— TASK GOAL —
Among the lines below, take the one holding "apply negb_true_iff in Hc. rewrite", the one holding "- destruct (is_space c) eqn:Hc.", and all lines between them. Set them down exactly.

— RAW DATA —
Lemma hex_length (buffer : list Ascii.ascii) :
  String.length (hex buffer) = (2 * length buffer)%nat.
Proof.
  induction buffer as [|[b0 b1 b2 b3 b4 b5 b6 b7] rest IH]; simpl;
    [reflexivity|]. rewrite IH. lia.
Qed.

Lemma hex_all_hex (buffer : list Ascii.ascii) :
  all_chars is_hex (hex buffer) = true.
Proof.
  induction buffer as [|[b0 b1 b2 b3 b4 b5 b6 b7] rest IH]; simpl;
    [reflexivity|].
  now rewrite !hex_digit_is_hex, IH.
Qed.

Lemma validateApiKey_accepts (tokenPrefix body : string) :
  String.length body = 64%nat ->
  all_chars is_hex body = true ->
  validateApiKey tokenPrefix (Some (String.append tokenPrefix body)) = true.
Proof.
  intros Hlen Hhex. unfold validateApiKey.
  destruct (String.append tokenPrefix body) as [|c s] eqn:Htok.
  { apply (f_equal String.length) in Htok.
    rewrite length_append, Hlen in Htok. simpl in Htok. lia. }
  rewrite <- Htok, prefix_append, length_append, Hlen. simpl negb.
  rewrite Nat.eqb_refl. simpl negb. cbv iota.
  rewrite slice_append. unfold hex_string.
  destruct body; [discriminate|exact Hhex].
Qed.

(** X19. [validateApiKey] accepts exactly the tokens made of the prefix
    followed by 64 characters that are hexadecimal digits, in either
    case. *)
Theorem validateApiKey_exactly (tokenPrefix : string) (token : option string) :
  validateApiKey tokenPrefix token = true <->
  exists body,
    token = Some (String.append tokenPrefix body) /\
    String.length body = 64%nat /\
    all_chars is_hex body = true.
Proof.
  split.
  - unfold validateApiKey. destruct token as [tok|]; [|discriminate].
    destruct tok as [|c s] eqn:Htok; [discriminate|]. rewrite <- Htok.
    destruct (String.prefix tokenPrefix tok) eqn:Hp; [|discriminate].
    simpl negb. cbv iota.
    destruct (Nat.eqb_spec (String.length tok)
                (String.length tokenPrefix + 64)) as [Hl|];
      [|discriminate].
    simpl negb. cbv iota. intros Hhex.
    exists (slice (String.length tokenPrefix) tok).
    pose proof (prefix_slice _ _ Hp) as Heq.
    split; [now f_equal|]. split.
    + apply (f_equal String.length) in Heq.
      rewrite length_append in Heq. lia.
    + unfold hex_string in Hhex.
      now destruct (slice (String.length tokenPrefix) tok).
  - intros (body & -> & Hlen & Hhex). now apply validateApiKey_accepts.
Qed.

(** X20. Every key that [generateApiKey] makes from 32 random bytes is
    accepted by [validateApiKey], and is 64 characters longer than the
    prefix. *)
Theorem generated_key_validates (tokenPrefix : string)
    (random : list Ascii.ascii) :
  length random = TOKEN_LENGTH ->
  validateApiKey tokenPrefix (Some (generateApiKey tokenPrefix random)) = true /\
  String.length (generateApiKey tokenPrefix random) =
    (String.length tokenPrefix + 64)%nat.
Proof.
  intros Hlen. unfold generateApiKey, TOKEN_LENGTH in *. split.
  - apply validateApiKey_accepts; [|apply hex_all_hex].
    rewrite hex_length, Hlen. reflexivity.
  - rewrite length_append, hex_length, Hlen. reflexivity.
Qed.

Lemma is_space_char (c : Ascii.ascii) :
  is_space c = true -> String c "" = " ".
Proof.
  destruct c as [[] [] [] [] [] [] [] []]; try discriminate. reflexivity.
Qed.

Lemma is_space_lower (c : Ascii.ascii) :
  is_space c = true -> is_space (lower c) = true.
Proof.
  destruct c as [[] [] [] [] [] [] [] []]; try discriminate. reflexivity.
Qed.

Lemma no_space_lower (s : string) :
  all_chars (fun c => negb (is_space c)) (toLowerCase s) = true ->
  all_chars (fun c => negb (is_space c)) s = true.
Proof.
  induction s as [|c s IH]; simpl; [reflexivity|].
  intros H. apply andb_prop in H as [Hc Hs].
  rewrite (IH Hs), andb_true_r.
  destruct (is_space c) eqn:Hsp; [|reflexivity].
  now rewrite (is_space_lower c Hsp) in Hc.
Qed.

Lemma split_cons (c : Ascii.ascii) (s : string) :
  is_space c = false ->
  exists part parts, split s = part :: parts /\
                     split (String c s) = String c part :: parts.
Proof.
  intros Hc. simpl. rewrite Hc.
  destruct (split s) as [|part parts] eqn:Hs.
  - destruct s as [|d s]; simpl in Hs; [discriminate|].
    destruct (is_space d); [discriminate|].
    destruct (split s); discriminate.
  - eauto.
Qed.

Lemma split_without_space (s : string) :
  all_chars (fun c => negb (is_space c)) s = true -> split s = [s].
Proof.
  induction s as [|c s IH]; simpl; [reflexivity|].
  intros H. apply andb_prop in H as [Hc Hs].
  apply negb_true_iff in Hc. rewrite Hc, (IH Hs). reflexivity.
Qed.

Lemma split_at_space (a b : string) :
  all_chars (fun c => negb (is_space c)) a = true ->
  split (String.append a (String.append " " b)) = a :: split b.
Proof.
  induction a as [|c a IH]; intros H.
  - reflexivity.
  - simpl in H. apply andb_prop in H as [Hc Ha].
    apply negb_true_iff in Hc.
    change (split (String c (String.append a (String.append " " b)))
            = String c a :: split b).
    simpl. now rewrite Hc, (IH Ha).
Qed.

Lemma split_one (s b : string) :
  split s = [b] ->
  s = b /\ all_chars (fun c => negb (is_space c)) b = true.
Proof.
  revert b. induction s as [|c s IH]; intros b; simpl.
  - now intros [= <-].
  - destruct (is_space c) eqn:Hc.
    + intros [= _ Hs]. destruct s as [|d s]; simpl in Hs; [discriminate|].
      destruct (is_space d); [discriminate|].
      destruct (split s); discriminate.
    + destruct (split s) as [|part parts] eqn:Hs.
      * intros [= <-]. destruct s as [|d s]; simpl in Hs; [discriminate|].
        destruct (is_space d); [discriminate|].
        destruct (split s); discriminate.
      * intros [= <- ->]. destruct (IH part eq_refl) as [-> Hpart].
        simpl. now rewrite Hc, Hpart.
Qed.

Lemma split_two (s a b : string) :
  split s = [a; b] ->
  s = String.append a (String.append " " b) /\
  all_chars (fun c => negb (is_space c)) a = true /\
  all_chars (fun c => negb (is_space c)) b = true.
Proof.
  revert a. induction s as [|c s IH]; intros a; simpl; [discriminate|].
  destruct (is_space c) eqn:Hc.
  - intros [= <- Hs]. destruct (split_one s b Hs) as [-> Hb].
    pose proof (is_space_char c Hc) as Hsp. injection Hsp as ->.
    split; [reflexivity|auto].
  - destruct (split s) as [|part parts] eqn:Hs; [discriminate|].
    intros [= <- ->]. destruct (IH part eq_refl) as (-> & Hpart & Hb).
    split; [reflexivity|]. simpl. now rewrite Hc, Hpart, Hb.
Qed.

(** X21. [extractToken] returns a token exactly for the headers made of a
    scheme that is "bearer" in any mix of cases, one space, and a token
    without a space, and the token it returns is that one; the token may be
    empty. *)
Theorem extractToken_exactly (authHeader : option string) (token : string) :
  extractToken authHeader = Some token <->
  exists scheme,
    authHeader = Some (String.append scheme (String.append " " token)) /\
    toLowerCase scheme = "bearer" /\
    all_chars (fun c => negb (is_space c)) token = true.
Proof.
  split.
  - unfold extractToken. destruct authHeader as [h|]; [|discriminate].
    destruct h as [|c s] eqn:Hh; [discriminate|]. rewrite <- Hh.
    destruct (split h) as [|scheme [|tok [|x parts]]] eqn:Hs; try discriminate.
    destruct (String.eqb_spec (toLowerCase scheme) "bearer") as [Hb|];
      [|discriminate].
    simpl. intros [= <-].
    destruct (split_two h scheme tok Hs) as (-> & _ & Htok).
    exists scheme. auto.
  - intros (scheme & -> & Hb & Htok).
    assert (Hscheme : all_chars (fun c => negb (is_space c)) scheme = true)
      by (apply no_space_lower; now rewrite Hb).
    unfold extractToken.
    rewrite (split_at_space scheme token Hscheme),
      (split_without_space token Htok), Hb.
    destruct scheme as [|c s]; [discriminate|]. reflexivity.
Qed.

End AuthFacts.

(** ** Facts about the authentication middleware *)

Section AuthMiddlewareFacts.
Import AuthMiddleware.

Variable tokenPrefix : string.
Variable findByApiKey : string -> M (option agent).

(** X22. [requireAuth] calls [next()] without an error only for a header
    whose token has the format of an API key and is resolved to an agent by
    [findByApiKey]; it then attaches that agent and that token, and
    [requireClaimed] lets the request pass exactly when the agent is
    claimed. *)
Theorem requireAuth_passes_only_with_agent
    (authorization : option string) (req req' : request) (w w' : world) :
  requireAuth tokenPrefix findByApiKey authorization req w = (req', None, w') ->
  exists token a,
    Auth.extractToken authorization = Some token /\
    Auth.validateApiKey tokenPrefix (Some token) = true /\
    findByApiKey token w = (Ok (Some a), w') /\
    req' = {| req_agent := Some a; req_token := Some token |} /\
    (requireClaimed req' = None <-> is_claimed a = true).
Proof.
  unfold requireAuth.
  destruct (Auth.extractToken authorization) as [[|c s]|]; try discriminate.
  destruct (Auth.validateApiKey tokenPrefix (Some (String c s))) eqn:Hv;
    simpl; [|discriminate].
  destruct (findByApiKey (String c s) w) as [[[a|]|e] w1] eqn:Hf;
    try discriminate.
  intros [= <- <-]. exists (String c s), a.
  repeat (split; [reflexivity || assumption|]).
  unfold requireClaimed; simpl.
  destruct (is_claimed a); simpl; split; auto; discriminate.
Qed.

— ANSWER BELOW —
  apply negb_true_iff in Hc. rewrite Hc, (IH Hs). reflexivity.
Qed.

Lemma split_at_space (a b : string) :
  all_chars (fun c => negb (is_space c)) a = true ->
  split (String.append a (String.append " " b)) = a :: split b.
Proof.
  induction a as [|c a IH]; intros H.
  - reflexivity.
  - simpl in H. apply andb_prop in H as [Hc Ha].
    apply negb_true_iff in Hc.
    change (split (String c (String.append a (String.append " " b)))
            = String c a :: split b).
    simpl. now rewrite Hc, (IH Ha).
Qed.

Lemma split_one (s b : string) :
  split s = [b] ->
  s = b /\ all_chars (fun c => negb (is_space c)) b = true.
Proof.
  revert b. induction s as [|c s IH]; intros b; simpl.
  - now intros [= <-].
  - destruct (is_space c) eqn:Hc.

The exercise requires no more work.